*** DATA Section Begins ***

Lemma GetLengthPrefixedSlice_shorter input v rest :
  GetLengthPrefixedSlice input = Some (v, rest) -> (length rest < length input)%nat.
Proof.
  intros (_ & used & -> & Hu)%GetLengthPrefixedSlice_safe. rewrite !length_app.
  unfold slen in *. lia.
Qed.

#[export] Hint Resolve GetVarint32_shorter GetVarint64_shorter GetLengthPrefixedSlice_shorter : rocks.

(** Every read of a decoder consumes input: the equations of the reads met so
    far, as inequalities between the lengths. *)
Ltac shorter :=
  repeat match goal with
  | H : GetVarint32 _ = Some _ |- _ => apply GetVarint32_shorter in H
  | H : GetVarint64 _ = Some _ |- _ => apply GetVarint64_shorter in H
  | H : GetLengthPrefixedSlice _ = Some _ |- _ => apply GetLengthPrefixedSlice_shorter in H
  end; simpl in *; try lia.

Lemma WalAddition_tags_shorter fuel w src w' rest :
  WalAddition_tags fuel w src = inr (w', rest) -> (length rest < length src)%nat.
Proof.
  revert w src; induction fuel as [|fuel IH]; intros w src; simpl;
    destruct (GetVarint32 src) as [[tag src']|] eqn:E; try done; repeat zcase; try done.
  - by destruct (GetVarint64 src') as [[??]|].
  - intros [= _ <-]. shorter.
  - destruct (GetVarint64 src') as [[sz src'']|] eqn:E2; [|done]. intros H%IH. shorter.
  - intros [= _ <-]. shorter.
Qed.

Lemma WalAddition_tags_typed fuel w src w' rest : WalAddition_wf w ->
  WalAddition_tags fuel w src = inr (w', rest) -> WalAddition_wf w'.
Proof.
  revert w src; induction fuel as [|fuel IH]; intros w src Hw; simpl;
    destruct (GetVarint32 src) as [[tag src']|] eqn:E; try done; repeat zcase; try done.
  - by destruct (GetVarint64 src') as [[??]|].
  - by intros [= <- _].
  - destruct (GetVarint64 src') as [[sz src'']|] eqn:E2; [|done]. apply IH.
    apply GetVarint64_safe in E2 as [Hz _]. split; [apply Hw|done].
  - by intros [= <- _].
Qed.

(** The length of the input is fuel enough: the loop never runs dry. *)
Lemma WalAddition_tags_error fuel w src s : (length src <= fuel)%nat ->
  WalAddition_tags fuel w src = inl s -> exists msg, s = Corruption msg.
Proof.
  revert w src; induction fuel as [|fuel IH]; intros w src Hf; simpl;
    destruct (GetVarint32 src) as [[tag src']|] eqn:E; try (intros [= <-]; by eexists); repeat zcase;
    try (intros [= <-]; by eexists); try done.
  - destruct (GetVarint64 src') as [[??]|]; [shorter|intros [= <-]; by eexists].
  - destruct (GetVarint64 src') as [[sz src'']|] eqn:E2; [|intros [= <-]; by eexists].
    apply IH. shorter.
Qed.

*** DATA Section Ends ***

◆ **WHAT YOU NEED TO DO**:
Which of the lines above carry the string "done"? Copy every one.

◆ **ANSWER SECTION**:
    destruct (GetVarint32 src) as [[tag src']|] eqn:E; try done; repeat zcase; try done.
  - destruct (GetVarint64 src') as [[sz src'']|] eqn:E2; [|done]. intros H%IH. shorter.
    destruct (GetVarint32 src) as [[tag src']|] eqn:E; try done; repeat zcase; try done.
  - destruct (GetVarint64 src') as [[sz src'']|] eqn:E2; [|done]. apply IH.
    apply GetVarint64_safe in E2 as [Hz _]. split; [apply Hw|done].
    try (intros [= <-]; by eexists); try done.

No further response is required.